* [Raw data]:
=== Begin Enclosure ===

(** One call.  [None]: the client may not make it; [Err]: the iterator's assertion fails. *)
Definition step (o : op) (p : spec) : option (result (out * spec)) :=
  let ks := keys p in
  match o with
  | OInsert k => Some (Ok (RUnit, mkSpec (add k ks) (pos p)))
  | ORemove k => Some (Ok (RUnit, mkSpec (remove k ks)
      match pos p with Some (k', b) => Some (k', b && negb (k' =? k)) | None => None end))
  | OContains k => Some (Ok (RBool (bool_decide (k ∈ ks)), p))
  | OSeek k => Some (Ok (RUnit, mkSpec ks (at_key (head (filter (λ x, k ≤ x) ks)))))
  | OFirst => Some (Ok (RUnit, mkSpec ks (at_key (head ks))))
  | OLast => Some (Ok (RUnit, mkSpec ks (at_key (last ks))))
  | ONext =>
      match pos p with
      | None => Some (Err FAssert)
      | Some (k, true) => Some (Ok (RUnit, mkSpec ks (at_key (head (filter (λ x, k < x) ks)))))
      | Some (k, false) => None
      end
  | OPrev =>
      match pos p with
      | None => Some (Err FAssert)
      | Some (k, _) => Some (Ok (RUnit, mkSpec ks (at_key (last (filter (λ x, x < k) ks)))))
      end
  | OValid => Some (Ok (RBool (bool_decide (is_Some (pos p))), p))
  | OKey => match pos p with None => Some (Err FAssert) | Some (k, _) => Some (Ok (RKey k, p)) end
  end.

Fixpoint steps (os : list op) (p : spec) : option (result (list out)) :=
  match os with
  | [] => Some (Ok [])
  | o :: os =>
      match step o p with
      | None => None
      | Some (Err f) => Some (Err f)
      | Some (Ok (r, p')) =>
          match steps os p' with None => None | Some (Err f) => Some (Err f) | Some (Ok rs) => Some (Ok (r :: rs)) end
      end
  end.

Definition empty : spec := mkSpec [] None.
End SkipSpec.

Import SkipSpec SkipFacts.

Module SkipOps.

(** ** The operations *)

Lemma height_bound sl ns1 ns2 used k s : skip_inv sl (ns1 ++ ns2) used s → (height k ns2 ≤ height_of sl)%nat.
Proof.
  intros Hi. assert (∀ x, x ∈ ns2 → (el x ≤ height_of sl)%nat) as Hb.
  { intros x Hx. destruct (si_ent _ _ _ _ Hi x) as [_ ?]; [set_solver|lia]. }
  clear Hi. induction ns2 as [|x ns IH]; [simpl; lia|]. simpl. specialize (IH ltac:(set_solver)).
  specialize (Hb x ltac:(set_solver)). destruct (ek x =? k); lia.
Qed.

(** A node at a fresh address. *)
Lemma ent_nodup sl ns1 ns2 used s x :
  skip_inv sl (ns1 ++ ns2) used s → shape s (ea x) = None → NoDup (head_ sl :: (ea <$> ns1 ++ x :: ns2)).
Proof.
  intros Hi Hnone. assert (ea x ∉ head_ sl :: (ea <$> ns1 ++ ns2)) as Hnot.
  { intros [E|(y & E & Hy)%list_elem_of_fmap]%elem_of_cons.
    - destruct (si_head _ _ _ _ Hi) as (? & ? & E'). by rewrite <-E, Hnone in E'.
    - destruct (si_ent _ _ _ _ Hi y Hy) as [E' _]. by rewrite <-E, Hnone in E'. }
  eapply (NoDup_Permutation_proper (ea x :: head_ sl :: (ea <$> ns1 ++ ns2))).
  - rewrite !fmap_app, fmap_cons. solve_Permutation.
  - apply NoDup_cons. split; [done|apply Hi].
Qed.

Section random.
Context (rand : nat → Z).

Lemma raise_ok fuel max lev s :
  1 ≤ lev ≤ max → (Z.to_nat (max - lev) ≤ fuel)%nat →
  ∃ lev' r, raise rand fuel max lev s = Ok (lev', mkSt (arena s) (nodes s) r) ∧ 1 ≤ lev' ≤ max.
Proof.
  revert lev s. induction fuel as [|fuel IH]; intros lev s Hl Hf; cbn [raise]; rewrite bind_get, bind_modify.
  - rewrite (proj2 (Z.ltb_ge lev max)), andb_false_r by lia. eexists lev, _. split; [done|lia].
  - destruct (negb _ && _) eqn:E; [|eexists lev, _; split; [done|lia]].
    apply andb_true_iff in E as [_ ?%Z.ltb_lt].
    destruct (IH (lev + 1) (mkSt (arena s) (nodes s) (S (rands s)))) as (lev' & r & -> & ?); [lia|lia|eauto].
Qed.

Lemma RandomLevel_ok sl ns used s : skip_inv sl ns used s →
  ∃ lev r, RandomLevel rand sl s = Ok (Z.of_nat lev, mkSt (arena s) (nodes s) r) ∧ (1 ≤ lev ≤ height_of sl)%nat ∧
    skip_inv sl ns used (mkSt (arena s) (nodes s) r).
Proof.
  intros Hi. destruct (si_max _ _ _ _ Hi) as (Hm & ? & _). unfold RandomLevel.
  destruct (raise_ok (height_of sl) (max_height_ sl) 1 s) as (lev & r & E & ?); [lia|lia|].
  exists (Z.to_nat lev), r. rewrite Z2Nat.id by lia. split_and!; [done|lia|lia|].
  eapply (si_frame _ _ _ _ Hi); [apply Hi|done].
Qed.

End random.

Section find.
Context {malloc_fn : Malloc} (junk : Z) (sl : SkipList) (ns1 ns2 : list ent) (used : list (Z * Z)) (s : st) (k : Z).
Context (Hi : skip_inv sl (ns1 ++ ns2) used s) (H1 : ∀ x, x ∈ ns1 → ek x < k) (H2 : ∀ x, x ∈ ns2 → k ≤ ek x).
#[local] Set Default Proof Using "Type*".

Lemma find_pre_ok :
  ∃ pre, find_pre (size (nodes s)) (nx s) (key_of s) 0 (head_ sl) (height_of sl) 0 (λ l, Z.of_nat l + 1) k
    (height_of sl) (fresh_pre junk sl) 0 = Ok (pre, Z.of_nat (height k ns2)) ∧
    ∀ l, (l < height_of sl)%nat → pre !! l = Some (link_of (head_ sl) (lvl l ns1)).
Proof.
  pose proof (si_split _ _ _ _ Hi k ns1 ns2 eq_refl H1 H2) as Hsp. pose proof (height_bound sl _ _ _ k _ Hi) as Hb.
  pose proof (sorted_app_inv _ _ (si_sorted _ _ _ _ Hi)) as (_ & Hs2 & _). pose proof (si_size _ _ _ _ Hi) as Hsz.
  rewrite length_app in Hsz.
  destruct (find_pre_run (nx s) (key_of s) (head_ sl) 0 (height_of sl) k ns1 ns2 Hsp 0 (λ l, Z.of_nat l + 1)
    ltac:(intros; simpl; lia) (sorted_weak _ Hs2) (size (nodes s)) (height_of sl) (fresh_pre junk sl)) as (pre & E & Hp).
  - lia.
  - lia.
  - split; [apply length_replicate|]. intros. lia.
  - exists pre. split; [|intros; apply Hp; lia].
    assert (met (height_of sl) k ns2 0 (λ l, Z.of_nat l + 1) (height_of sl) = 0) as E1. { unfold met, seen. by rewrite decide_False by lia. }
    assert (met (height_of sl) k ns2 0 (λ l, Z.of_nat l + 1) 0 = Z.of_nat (height k ns2)) as E2. { unfold met, seen. case_decide; lia. }
    by rewrite E1, E2 in E.
Qed.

=== End Enclosure ===

* [Try it]:
Find the word "done" in the entries, then copy out every line that has it.

* [Result for this exercise]:
  - apply NoDup_cons. split; [done|apply Hi].
  - rewrite (proj2 (Z.ltb_ge lev max)), andb_false_r by lia. eexists lev, _. split; [done|lia].
  - destruct (negb _ && _) eqn:E; [|eexists lev, _; split; [done|lia]].
  exists (Z.to_nat lev), r. rewrite Z2Nat.id by lia. split_and!; [done|lia|lia|].
  eapply (si_frame _ _ _ _ Hi); [apply Hi|done].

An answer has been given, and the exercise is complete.